The FINANCIAL — Scientists at the University of Liverpool have bee awarded a £4 million Horizon 2020 grant as part of a European consortium investigating eye cancer.
Uveal melanoma (UM) is a cancer that arises from the pigment cells (melanocytes) in the eye. Currently there is no effective treatment for metastatic uveal melanoma, which occurs in about half of the patients with this cancer, according to University of Liverpool.
Horizon 2020 is the biggest EU Research and Innovation programme with nearly €80 billion of funding available over seven years. It promises more breakthroughs, discoveries and world-firsts by taking great ideas from the lab to the market.

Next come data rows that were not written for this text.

(** * PerspectiveWidget (perspective-jupyterlab, [psp_widget.ts])

    A shallow embedding of the Lumino widget that wraps a
    [<perspective-viewer>] element, together with the part of the
    JavaScript runtime the widget relies on: [JSON.stringify] /
    [JSON.parse] on JSON values, element attributes and class lists.

    Layout: Part I holds the definitions (runtime model, then the widget
    translated method by method from [psp_widget.ts]); Part II holds the
    lemmas. *)

From Stdlib Require Import ZArith NArith List Ascii String Decimal Bool Lia.
From Stdlib Require Import DecimalN DecimalPos.
From stdpp Require Import base option gmap strings list.

Local Open Scope Z_scope.

(* ===================================================================== *)
(** * Part I.  Definitions                                                *)
(* ===================================================================== *)

(** ** The JavaScript runtime: JSON *)

Module JSON.

(** The numbers that are not finite. *)
Inductive nonfinite : Type := NaN | Infinity | NegInfinity.
(** * The GStreamer -> numpy frame bridge of [src/gstreamer_source.py]

    A shallow embedding of [GStreamerFileSource]: the numpy operations
    the new-sample callback performs on the mapped buffer, Python's
    [queue.Queue] as the callback and the consumer use it, and the
    methods of the class as state-passing functions over a record of
    its attributes.  Python integers are modelled as [Z], the mapped
    buffer as a list of bytes, an [ndarray] as its shape together with
    its elements in row-major (C) order. *)

From Stdlib Require Import ZArith Lia List Strings.Byte Strings.String.
From stdpp Require Import base list.

Local Open Scope Z_scope.

(** ** Python exceptions that the modelled code can raise. *)

Inductive exn : Type :=
| ZeroDivisionError   (* [tmp_map.size // height] with [height == 0] *)
| ValueError          (* numpy: cannot reshape array *)
| IndexError          (* numpy: too many indices for array *)
| RuntimeError.       (* threading: threads can only be started once *)

(** ** numpy, as far as [_on_new_sample] uses it *)

Module Numpy.

(** [np.ndarray] of dtype uint8: the shape and the elements in
    row-major order.  A view and its copy are the same value here. *)
Record ndarray : Type := NdArray { shape : list nat; flat : list byte }.

Definition size (a : ndarray) : nat := length (flat a).

(** [np.frombuffer(b, dtype=np.uint8)] *)
Definition frombuffer (b : list byte) : ndarray := NdArray [length b] b.

(** Python's slice [[:k]] over [len] items stops at [k], counted from
    the end when [k] is negative, and clips to [0 .. len]. *)
Definition slice_stop (len : nat) (k : Z) : nat :=
  if k <? 0 then Z.to_nat (Z.of_nat len + k) else Nat.min (Z.to_nat k) len.

(** [a[:k]] on a one-dimensional array. *)
Definition slice_to (a : ndarray) (k : Z) : ndarray :=
  let n := slice_stop (size a) k in NdArray [n] (take n (flat a)).

(** The product of the dimensions of a requested shape that are given
    (a negative dimension is the one numpy infers). *)
Fixpoint known_size (dims : list Z) : Z :=
  match dims with
  | [] => 1
  | d :: ds => if d <? 0 then known_size ds else d * known_size ds
  end.

Fixpoint unknown_dims (dims : list Z) : nat :=
  match dims with
  | [] => O
  | d :: ds => if d <? 0 then S (unknown_dims ds) else unknown_dims ds
  end.

(** [a.reshape(dims)]: [None] stands for numpy's [ValueError].  With
    no negative dimension the sizes must agree; with one, it is
    inferred when the known part is non-zero and divides the size. *)
Definition reshape (a : ndarray) (dims : list Z) : option ndarray :=
  let n := Z.of_nat (size a) in
  let k := known_size dims in
  match unknown_dims dims with
  | O => if n =? k then Some (NdArray (map Z.to_nat dims) (flat a)) else None
  | S O =>
      if (k =? 0) || negb (n mod k =? 0) then None
      else Some (NdArray
                   (map (fun d => if d <? 0 then Z.to_nat (n / k) else Z.to_nat d) dims)
                   (flat a))
  | _ => None
  end.

(** The rows of a two-dimensional array stored in row-major order. *)
Fixpoint rows_of (cols rows : nat) (l : list byte) : list (list byte) :=
  match rows with
  | O => []
  | S r => take cols l :: rows_of cols r (drop cols l)
  end.

(** The elements of [rows] rows of [cols] bytes when each row is cut
    to its first [keep] bytes. *)
Definition packed (keep cols rows : nat) (l : list byte) : list byte :=
  concat (map (take keep) (rows_of cols rows l)).

(** [a[:, :k]] on a two-dimensional array; [None] stands for the
    [IndexError] numpy raises on an array of fewer dimensions. *)
Definition slice_cols (a : ndarray) (k : Z) : option ndarray :=
  match shape a with
  | [r; c] =>
      let c' := slice_stop c k in
      Some (NdArray [r; c'] (packed c' c r (flat a)))
  | _ => None
  end.

(** [a.copy()]: a fresh array with the same shape and elements. *)
Definition copy (a : ndarray) : ndarray := a.

End Numpy.

Import Numpy.

(** ** Python's [queue.Queue] *)

Module Queue.

Record t (A : Type) : Type := Make { maxsize : Z; items : list A }.
Arguments Make {A} _ _.
Arguments maxsize {A} _.
Arguments items {A} _.

(** [queue.Queue(maxsize)] *)
Definition new {A} (maxsize : Z) : t A := Make maxsize [].

Definition qsize {A} (q : t A) : nat := length (items q).

(** [q.put_nowait(x)]: [None] stands for [queue.Full].  A queue whose
    [maxsize] is not positive never is full. *)
Definition put_nowait {A} (q : t A) (x : A) : option (t A) :=
  if (0 <? maxsize q) && (maxsize q <=? Z.of_nat (qsize q)) then None
  else Some (Make (maxsize q) (items q ++ [x])).

(** [q.get()] with [block=True, timeout=None]: [None] stands for a
    caller that waits on the [not_empty] condition. *)
Definition get {A} (q : t A) : option (A * t A) :=
  match items q with
  | [] => None
  | x :: rest => Some (x, Make (maxsize q) rest)
  end.

End Queue.

(** ** What GStreamer hands to the callbacks *)

(** The sample pulled from the appsink: the width and height of its
    caps, the stride of plane 0 when the buffer carries a video meta,
    the bytes of the buffer and whether [buf.map] succeeds. *)
Record RawSample : Type := {
  width : Z;
  height : Z;
  video_meta : option Z;
  buf : list byte;
  buf_map_ok : bool
}.
(** * tollc: a low-latency capture context for Jetson CSI cameras

    A Rocq model of [src/tollc/__init__.py]: the pipeline description built
    by [create_cap], the drain loop [clear_buffer], and the generator based
    context manager [cap_context] with its [try]/[finally] teardown.

    The two threads of the program (the caller's thread, which also runs
    the body of [cap_context], and the thread started on [clear_buffer])
    are interleaved by an explicit schedule.  Every call on the capture
    handle is one atomic step and leaves one event in a chronological
    trace.

    What is taken from the libraries rather than from the module: the
    constructor of [cv2.VideoCapture] returns a handle whose status tells
    whether the pipeline opened, [release] closes the handle, no operation
    of the block opens it again, [grab] and [read] fail on a closed
    handle, and starting a thread succeeds.

    [create_cap] is modelled twice.  The first model takes [width] and
    [height] as integers whose text [str] gives; it is the one the context
    manager runs.  [CPython.create_cap] adds what the interpreter does at
    the edge of the argument type: the conversion of an integer to text
    raises [ValueError] above [sys.int_max_str_digits] digits, and a [bool],
    which passes for an [int], is written [True] or [False].  Within the
    limit the two models agree. *)

From Stdlib Require Import String Ascii List ZArith Bool Arith Lia.
From Stdlib Require Import DecimalString DecimalZ DecimalPos.
Import ListNotations.
Local Open Scope string_scope.

(** ** Python values used by the module *)

Module Py.

(** [str(n)] for a Python [int]. *)
Definition str_int (n : Z) : string :=
  NilZero.string_of_int (Z.to_int n).

(** [str(os.cpu_count())]: the call returns an [int] or [None]. *)
Definition str_cpu_count (n : option Z) : string :=
  match n with
  | Some k => str_int k
  | None => "None"
  end.

(** [int(s)] restricted to plain decimal literals. *)
Definition int_of_str (s : string) : option Z :=
  option_map Z.of_int (NilZero.int_of_string s).

(** The result of running a Python call: a value or a raised exception. *)
Inductive result (A : Type) : Type :=
| Ok (a : A)
| Raise (exn : string).
Arguments Ok {A} a.
Arguments Raise {A} exn.

(** How a [with] block ends. *)
Inductive outcome : Type :=
| Returns
| Raises (exn : string).

End Py.

(** ** The capture library, as far as the module uses it *)

Module Cv2.

(** A [cv2.VideoCapture] object: the description it was built from and
    its open status.  The frame queue is owned by the library and is
    represented only by the answers of [grab] and [read]. *)
Record VideoCapture : Type := mkCapture
  { description : string;
    opened : bool }.

Definition isOpened (cap : VideoCapture) : bool := opened cap.

Definition release (cap : VideoCapture) : VideoCapture :=
  {| description := description cap; opened := false |}.

(** [grab] and [read] fail on a closed handle; on an open one the
    answer is the backend's ([ready]). *)
Definition grab (cap : VideoCapture) (ready : bool) : bool :=
  opened cap && ready.

Definition read (cap : VideoCapture) (ready : bool) : bool :=
  opened cap && ready.

End Cv2.

Import Cv2.

(** ** Events *)

Inductive Actor : Type :=
| Caller        (* the body of the [with] block *)
| Coordinator   (* the code of [cap_context] *)
| Drainer.      (* the thread running [clear_buffer] *)

Inductive Call : Type :=
| Construct (descr : string) (is_open : bool)
| IsOpened (answer : bool)
| Grab (answer : bool)
| Read (answer : bool)
| Release
| Sleep0
| ThreadStart
| ThreadJoin.

Definition Event : Type := (Actor * Call)%type.

(** ** The world outside the module

    [cpu_count] is what [os.cpu_count()] returns, [pipeline_opens] tells
    whether the backend manages to open a description, and [frame_ready]
    is the backend's answer to a grab or read issued after a given
    history. *)
Record World : Type := mkWorld
  { cpu_count : option Z;
    pipeline_opens : string -> bool;
    frame_ready : list Event -> bool }.

(** The constructor [cv2.VideoCapture(description)]: it reports a failure
    to open through the status of the handle it returns. *)
Definition VideoCapture_new (w : World) (descr : string)
  : Py.result VideoCapture :=
  Py.Ok {| description := descr; opened := pipeline_opens w descr |}.

(** ** [create_cap] (lines 10-40) *)

(** The f-string passed to the constructor. *)
Definition pipeline (w : World) (width height : Z) (low_latency : bool)
  : string :=
  "nvarguscamerasrc sensor-mode=0 tnr-mode="
    ++ (if low_latency then "0" else "2") ++ " "
  ++ "! nvvidconv interpolation-method="
    ++ (if low_latency then "Nearest" else "Nicest") ++ " output-buffers=1 "
  ++ "! video/x-raw, width=" ++ Py.str_int width
    ++ ", height=" ++ Py.str_int height ++ ", format=BGRx "
  ++ "! videoconvert n-threads=" ++ Py.str_cpu_count (cpu_count w) ++ " "
  ++ "! video/x-raw, format=(string)BGR "
  ++ "! appsink".

Arguments pipeline : simpl never.

Definition create_cap (w : World) (width height : Z) (low_latency : bool)
  : Py.result VideoCapture :=
  VideoCapture_new w (pipeline w width height low_latency).

(** The same f-string over the texts of its three formatted values. *)
Definition pipeline_text (width_text height_text cpu_text : string)
  (low_latency : bool) : string :=
  "nvarguscamerasrc sensor-mode=0 tnr-mode="
    ++ (if low_latency then "0" else "2") ++ " "
  ++ "! nvvidconv interpolation-method="
    ++ (if low_latency then "Nearest" else "Nicest") ++ " output-buffers=1 "
  ++ "! video/x-raw, width=" ++ width_text
    ++ ", height=" ++ height_text ++ ", format=BGRx "
  ++ "! videoconvert n-threads=" ++ cpu_text ++ " "
  ++ "! video/x-raw, format=(string)BGR "
  ++ "! appsink".

Arguments pipeline_text : simpl never.

(** ** [create_cap] with the interpreter's formatting (lines 10-40) *)

Module CPython.

(** What a caller can pass for a parameter annotated [int]: an [int], or
    a [bool], which is a subclass of [int]. *)
Inductive int_arg : Type :=
| Int (n : Z)
| Bool (b : bool).

(** The default of [sys.int_max_str_digits] (CPython 3.11 and later). *)
Definition int_max_str_digits : nat := 4300.

(** Whether the digits of [n], its sign left out, are within the limit. *)
Definition fits (n : Z) : bool :=
  Nat.leb (String.length (Py.str_int (Z.abs n))) int_max_str_digits.

(** [str(n)], as the f-string calls it on an [int]. *)
Definition str_int (n : Z) : Py.result string :=
  if fits n then Py.Ok (Py.str_int n) else Py.Raise "ValueError".

(** The text of an argument when it can be formatted. *)
Definition arg_text (a : int_arg) : string :=
  match a with
  | Int n => Py.str_int n
  | Bool true => "True"
  | Bool false => "False"
  end.

Definition fits_arg (a : int_arg) : bool :=
  match a with
  | Int n => fits n
  | Bool _ => true
  end.

(** [f"{a}"] for an argument. *)
Definition format_arg (a : int_arg) : Py.result string :=
  match a with
  | Int n => str_int n
  | Bool b => Py.Ok (arg_text (Bool b))
  end.

Definition fits_cpu_count (n : option Z) : bool :=
  match n with
  | Some k => fits k
  | None => true
  end.

(** [f"{os.cpu_count()}"]. *)
Definition format_cpu_count (n : option Z) : Py.result string :=
  match n with
  | Some k => str_int k
  | None => Py.Ok "None"
  end.

(** The f-string is evaluated from left to right; the first value that
    cannot be formatted raises, and the constructor is not reached. *)
Definition create_cap (w : World) (width height : int_arg)
  (low_latency : bool) : Py.result VideoCapture :=
  match format_arg width with
  | Py.Raise exn => Py.Raise exn
  | Py.Ok width_text =>
      match format_arg height with
      | Py.Raise exn => Py.Raise exn
      | Py.Ok height_text =>
          match format_cpu_count (cpu_count w) with
          | Py.Raise exn => Py.Raise exn
          | Py.Ok cpu_text =>
              VideoCapture_new w
                (pipeline_text width_text height_text cpu_text low_latency)
          end
      end
  end.

End CPython.

(** ** [clear_buffer] (lines 43-52) *)

(** Where the drain thread is. *)
Inductive DrainerPc : Type :=
| NotStarted   (* no thread has been started *)
| AtWhile      (* line 45: about to evaluate [cap.isOpened()] *)
| AtGrab       (* line 48: about to call [cap.grab()] *)
| AtSleep      (* line 52: about to call [time.sleep(0)] *)
| Finished.    (* the loop was left and the thread ended *)

(** One step of the loop on the shared handle [cap], after the history
    [hist].  The answer of [grab] is put in the event and nowhere else. *)
Definition clear_buffer (w : World) (pc : DrainerPc) (cap : VideoCapture)
  (hist : list Event) : option (DrainerPc * Event) :=
  match pc with
  | NotStarted => None
  | AtWhile =>
      if isOpened cap
      then Some (AtGrab, (Drainer, IsOpened true))
      else Some (Finished, (Drainer, IsOpened false))
  | AtGrab =>
      let _ignored := grab cap (frame_ready w hist) in
      Some (AtSleep, (Drainer, Grab _ignored))
  | AtSleep => Some (AtWhile, (Drainer, Sleep0))
  | Finished => None
  end.

(** ** [cap_context] (lines 55-120) *)

(** What the body of the [with] block does with the handle. *)
Inductive CallerOp : Type :=
| DoRead
| DoGrab
| DoIsOpened
| DoRelease.
(** X23: a record without ["ip"] stops [on_nodes_discovered] half way.  The
    records before it, when each is one a node can be made of (its address
    a string; its device type, status and name accepted by the item of the
    node), are added to the first canvas, one node each; then [KeyError]
    is raised: the records after it are dropped, the second and third
    canvas get nothing, and the project is not marked as modified. *)
Theorem discovery_stops_at_record_without_address (good rest : list dict) (bad : dict)
    (a : ANMPApp) :
  forallb addable_record good = true ->
  dict_get bad "ip" = None ->
  let r := on_nodes_discovered (good ++ bad :: rest) a in
  fst r = Raise (KeyError "ip")
  /\ l1 (snd r) = self (snd (add_discovered_nodes good (mkSession (l1 a) (app_random a))))
  /\ (ids_below (l1 a) ->
      get_node_count (l1 (snd r)) = (get_node_count (l1 a) + length good)%nat)
  /\ l2 (snd r) = l2 a
  /\ l3 (snd r) = l3 a
  /\ has_unsaved_changes (snd r) = has_unsaved_changes a.
Proof.
  intros Hgood Hbad. cbv zeta.
  assert (Hrun : add_discovered_nodes (good ++ bad :: rest)
                   (mkSession (l1 a) (app_random a))
                 = (Raise (KeyError "ip"),
                    snd (add_discovered_nodes good (mkSession (l1 a) (app_random a))))).
  { unfold add_discovered_nodes.
    assert (Hstop : forall s0, add_discovered_node bad s0 = (Raise (KeyError "ip"), s0)).
    { intros s0. unfold add_discovered_node. now rewrite Hbad. }
    rewrite (for_each_stops good rest bad add_discovered_node _ (KeyError "ip")).
    - now rewrite Hstop.
    - now apply add_discovered_nodes_returns.
    - now rewrite Hstop. }
  assert (Happ : on_nodes_discovered (good ++ bad :: rest) a
                 = (Raise (KeyError "ip"),
                    mkApp (self (snd (add_discovered_nodes good
                                        (mkSession (l1 a) (app_random a)))))
                          (l2 a) (l3 a) (has_unsaved_changes a)
                          (random (snd (add_discovered_nodes good
                                          (mkSession (l1 a) (app_random a))))))).
  { unfold on_nodes_discovered, bind at 1, on_l1. now rewrite Hrun. }
  rewrite Happ. cbn [fst snd l1 l2 l3 has_unsaved_changes].
  repeat split. intros Hb.
  now destruct (add_discovered_nodes_count good (mkSession (l1 a) (app_random a))
                  Hgood Hb) as (_ & -> & _).
Qed.

(** The theorem at a scan whose second record has no address. *)
Lemma discovery_stops_at_record_without_address_witness :
  fst (on_nodes_discovered broken_scan (new_app (Rng (fun n => 17 * Z.of_nat n + 5) 0)))
  = Raise (KeyError "ip").
Proof.
  refine (proj1 (discovery_stops_at_record_without_address
                   [host_10_0_0_5] [[("ip", VStr "10.0.0.7")]] [("name", VStr "printer")]
                   (new_app (Rng (fun n => 17 * Z.of_nat n + 5) 0)) _ _));
    reflexivity.
Defined.

Example discovery_broken_scan :
  let a := snd (on_nodes_discovered broken_scan
                  (new_app (Rng (fun n => 17 * Z.of_nat n + 5) 0))) in
  get_node_count <$> [l1 a; l2 a; l3 a] = [1; 0; 0]%nat
  /\ has_unsaved_changes a = false.
Proof. vm_compute. split; reflexivity. Qed.

(** * Merging two projects *)

Lemma node_entry_run (d : dict) (z : Z) (s : Merge.projects) :
  int_id d = Some z -> Merge.node_entry (VDict d) s = Merge.Ran (Return (d, z)) s.
Proof.
  unfold int_id, Merge.node_entry.
  destruct (dict_get d "id") as [[| |z'| | | |]|]; try discriminate.
  now intros [= ->].
Qed.

Lemma each_node_entry (ns : list dict) (ids : list Z) (s : Merge.projects) :
  Forall2 (fun d z => int_id d = Some z) ns ids ->
  exists entries,
    Merge.each (VDict <$> ns) Merge.node_entry s = Merge.Ran (Return entries) s
    /\ snd <$> entries = ids.
Proof.
  induction 1 as [|d z ns ids Hd _ IH].
  - exists []. split; reflexivity.
  - destruct IH as (entries & Hrun & Hids). exists ((d, z) :: entries).
    cbn [fmap list_fmap Merge.each]. unfold Merge.and_then.
    rewrite (node_entry_run d z s Hd), Hrun.
    split; [reflexivity|]. cbn. now rewrite Hids.
Qed.

Lemma append_to_nodes_run (v : value) (l0 : list value) (s : Merge.projects) :
  dict_get (Merge.merged s) "nodes" = Some (VList l0) ->
  Merge.append_to "nodes" v s
  = Merge.Ran (Return tt)
      (Merge.mkProjects
         (dict_set (Merge.project1 s) "nodes" (VList (l0 ++ [v])))
         (Merge.project2 s)
         (dict_set (Merge.merged s) "nodes" (VList (l0 ++ [v])))).
Proof.
  intros H. unfold Merge.append_to, Merge.and_then, Merge.read. now rewrite H.
Qed.

Lemma set_node_id_run (i : nat) (d : dict) (z : Z) (s : Merge.projects) :
  exists p2',
    Merge.set_node_id i d z s
    = Merge.Ran (Return tt) (Merge.mkProjects (Merge.project1 s) p2' (Merge.merged s))
    /\ forall k, k <> "nodes" -> dict_get p2' k = dict_get (Merge.project2 s) k.
Proof.
  unfold Merge.set_node_id, Merge.and_then, Merge.read.
  destruct (dict_get (Merge.project2 s) "nodes") as [[| | | | |l|]|];
    try (exists (Merge.project2 s); split; [now destruct s|reflexivity]).
  eexists. split; [reflexivity|]. intros k Hk. now apply dict_get_set_ne.
Qed.

Lemma merge_nodes_run (existing : list Z) (ns : list dict) (ids : list Z) :
  Forall2 (fun d z => int_id d = Some z) ns ids ->
  forall (s : Merge.projects) (i : nat) (max_id : Z) (l0 : list value),
    dict_get (Merge.merged s) "nodes" = Some (VList l0) ->
    dict_get (Merge.project1 s) "nodes" = Some (VList l0) ->
    exists p2',
      Merge.merge_nodes existing max_id i (VDict <$> ns) s
      = Merge.Ran (Return tt)
          (Merge.mkProjects
             (dict_set (Merge.project1 s) "nodes"
                (VList (l0 ++ (VDict <$> renumbered existing max_id ns))))
             p2'
             (dict_set (Merge.merged s) "nodes"
                (VList (l0 ++ (VDict <$> renumbered existing max_id ns)))))
      /\ forall k, k <> "nodes" -> dict_get p2' k = dict_get (Merge.project2 s) k.
Proof.
  induction 1 as [|d z ns ids Hd _ IH]; intros s i max_id l0 Hm Hp.
  - exists (Merge.project2 s). cbn. rewrite app_nil_r.
    rewrite !dict_set_same by assumption. split; [now destruct s|reflexivity].
  - cbn [fmap list_fmap Merge.merge_nodes renumbered]. unfold Merge.and_then at 1.
    rewrite (node_entry_run d z s Hd), Hd. cbn [fst snd].
    destruct (existsb (Z.eqb z) existing); cbn [negb].
    + apply IH; assumption.
    + unfold Merge.and_then at 1.
      destruct (set_node_id_run i d (max_id + 1) s) as (p2a & -> & Hp2a).
      unfold Merge.and_then at 1.
      rewrite (append_to_nodes_run _ l0) by exact Hm.
      set (v := VDict (dict_set d "id" (VInt (max_id + 1)))).
      destruct (IH (Merge.mkProjects
                      (dict_set (Merge.project1 s) "nodes" (VList (l0 ++ [v]))) p2a
                      (dict_set (Merge.merged s) "nodes" (VList (l0 ++ [v]))))
                   (S i) (max_id + 1) (l0 ++ [v])%list)
        as (p2' & Hrun & Hp2');
        [apply dict_get_set_eq|apply dict_get_set_eq|].
      exists p2'. cbn [Merge.project1 Merge.project2 Merge.merged] in *.
      rewrite Hrun. rewrite !dict_set_set. cbn [fmap list_fmap].
      rewrite <- !app_assoc. cbn [app]. split; [reflexivity|].
      intros k Hk. rewrite Hp2' by exact Hk. now apply Hp2a.
Qed.

Lemma renumbered_ids (existing : list Z) (ns : list dict) (max_id : Z) :
  omap int_id (renumbered existing max_id ns)
  = seqZ (max_id + 1) (Z.of_nat (length (renumbered existing max_id ns))).
Proof.
  revert max_id. induction ns as [|d ns IH]; intros max_id; [reflexivity|].
  cbn [renumbered]. destruct (int_id d) as [z|]; [|reflexivity].
  destruct (existsb (Z.eqb z) existing); [apply IH|].
  cbn [omap list_omap length]. unfold int_id at 1. rewrite dict_get_set_eq.
  fold (omap int_id (renumbered existing (max_id + 1) ns)). rewrite IH.
  rewrite Nat2Z.inj_succ, (seqZ_cons _ (Z.succ _)) by lia.
  now rewrite Z.pred_succ.
Qed.

Lemma renumbered_length (existing : list Z) (ns : list dict) (ids : list Z) (max_id : Z) :
  Forall2 (fun d z => int_id d = Some z) ns ids ->
  length (renumbered existing max_id ns)
  = length (List.filter (fun z => negb (existsb (Z.eqb z) existing)) ids).
Proof.
  intros H. revert max_id. induction H as [|d z ns ids Hd _ IH]; intros max_id.
  - reflexivity.
  - cbn [renumbered List.filter]. rewrite Hd.
    destruct (existsb (Z.eqb z) existing); cbn [negb length]; now rewrite IH.
Qed.
(** * ueberzug: the command engine, the redraw scheduler and the tmux hooks

    A shallow embedding of [ueberzug/action.py] and [ueberzug/ueberzug.py].

    Python objects that the code mutates in place (the view's [media]
    dictionary, the window list, the class attribute
    [DrawAction.__redraw_scheduled], the tasks handed to
    [asyncio.ensure_future]) are fields of one explicit [Runtime] record
    that every operation threads through.  Exceptions are values of a
    [result] type.  The collaborators that live outside the two source
    files (the line parser, [conversion.to_bool], the file system, the
    image decoder) are fields of records passed as arguments. *)

From Stdlib Require Import ZArith QArith String Ascii List Bool Lia.
From stdpp Require Import base gmap strings list.

Local Open Scope Z_scope.
Local Open Scope string_scope.

#[local] Set Warnings "-clear-no-such-hyp".

(** ** Python exceptions *)

Module Py.

(** The exception classes that the modelled code and its collaborators
    raise, with the part of Python's class hierarchy that decides which
    [except] clause they reach. *)
Inductive exc : Type :=
| BaseException
| Exception
| ArithmeticError
| OverflowError
| AttributeError
| LookupError
| KeyError
| IndexError
| OSError
| FileNotFoundError
| PermissionError
| UnidentifiedImageError
| RuntimeError
| RecursionError
| TypeError
| ValueError
| JSONDecodeError
| DecompressionBombError.

Definition base (c : exc) : option exc :=
  match c with
  | BaseException => None
  | Exception => Some BaseException
  | ArithmeticError => Some Exception
  | OverflowError => Some ArithmeticError
  | AttributeError => Some Exception
  | LookupError => Some Exception
  | KeyError => Some LookupError
  | IndexError => Some LookupError
  | OSError => Some Exception
  | FileNotFoundError => Some OSError
  | PermissionError => Some OSError
  | UnidentifiedImageError => Some OSError
  | RuntimeError => Some Exception
  | RecursionError => Some RuntimeError
  | TypeError => Some Exception
  | ValueError => Some Exception
  | JSONDecodeError => Some ValueError
  | DecompressionBombError => Some Exception
  end.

Co-investigator of the consortium, UM Cure 2020, Professor Sarah Coupland, is the lead of the Liverpool Ocular Oncology Research Group (LOORG); Consultant Histopathologist; and the George Holt Chair of Pathology at the University. She is also the Director of the Liverpool Tissue Bank and Director of the University’s North West Cancer Research Centre.
Professor Coupland, said: “The overall goal of the project is to identify and validate novel therapeutic approaches for the treatment of metastatic UM at the preclinical level, leading up to the initiation of UM-dedicated clinical trials.”
The consortium brings together the major experts of UM in both patient care and basic translational clinical research, and in particular several European Centres of Excellence in clinical Ocular Oncology, as well as the patient organisation Melanoma Patient Network Europe and two biotech companies.